Google travaille dur pour détecter de manière proactive les défauts logiciels dans les principaux projets open source. Mais maintenant, ils développeraient un système SiliFuzz qui détectera les défauts dans les unités centrales de traitement.
Le principe de fonctionnement de SiliFuzz est d'analyser le fonctionnement du processeur en exécutant des données de test pré-préparées collectées à l'aide d'émulateurs et de désassembleurs. C'est l'un des types de fuzzing - le processeur est chargé de calculs "aléatoires", dont le résultat est vérifié en sortie. En cas de divergence, le processeur est considéré comme défectueux.

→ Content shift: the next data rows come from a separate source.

Lemma X13_subject_at_cursor_witness :
  exists pre post,
    lit "To: a" ++ [LF] ++ lit "body" = pre ++ post /\
    lines pre = [lit "To: a"; lit "bo"].
Proof.
  destruct (X13_subject_at_cursor (lit "hi")
              {| Text := lit "To: a" ++ [LF] ++ lit "body";
                 CursorRow := 1; CursorColumn := 2 |}
              ltac:(discriminate))
    as [pre [post [Ht [_ [Hrow _]]]]].
  exists pre, post. split; [exact Ht|].
  apply Hrow. vm_compute. lia.
Defined.

Lemma cursor_offset_after (a post : bytes) :
  cursor_offset ((a ++ [LF]) ++ post) (breaks (a ++ [LF])) 0
  = length (a ++ [LF]).
Proof.
  set (text := (a ++ [LF]) ++ post).
  assert (Hl : lines_of text = lines_of a ++ lines_of post).
  { subst text. rewrite <- app_assoc. apply lines_of_app. }
  assert (Hrow : breaks (a ++ [LF]) = length (lines_of a)).
  { rewrite breaks_app, length_lines_of.
    replace (breaks [LF]) with 1 by reflexivity. lia. }
  assert (Hlt : breaks (a ++ [LF]) < length (lines_of text)).
  { rewrite Hl, length_app, Hrow.
    pose proof (lines_of_nonempty post). destruct (lines_of post);
      [contradiction|simpl; lia]. }
  destruct (cursor_offset_prefix text (breaks (a ++ [LF])) 0 Hlt)
    as [Hle Hpre].
  cbv zeta in Hpre. cbn [Nat.min firstn] in Hpre.
  rewrite app_nil_r, Hl, Hrow in Hpre.
  rewrite firstn_app, firstn_all, Nat.sub_diag in Hpre.
  cbn [firstn] in Hpre. rewrite app_nil_r, lines_of_join in Hpre.
  apply (f_equal (@length ascii)) in Hpre.
  rewrite length_firstn in Hpre. rewrite <- Hrow in Hpre. lia.
Qed.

Le système est conçu pour détecter tout d'abord les défauts électriques des puces qui pourraient survenir lors de la production, de l'installation, du fonctionnement, etc. Une attention particulière leur est accordée, et non aux erreurs logiques dans les processeurs eux-mêmes. Dans le même temps, les tests eux-mêmes n'utilisent aucun mécanisme de débogage de bas niveau, ce qui leur permet d'être utilisés sur des systèmes "de combat".
En fait, la tâche des développeurs est de créer un système capable de tester régulièrement chaque cœur de chaque serveur Google, avec un impact minimal sur ses performances. Dans sa forme actuelle, SiliFuzz sélectionne le moment où la charge sur une machine particulière n'est pas si importante, et teste séquentiellement des groupes de quatre threads (2 cœurs avec SMT) pendant pas plus de deux minutes. Jusqu'à présent, les développeurs sont guidés par des processeurs x86-64, qui sont massivement utilisés par Google lui-même.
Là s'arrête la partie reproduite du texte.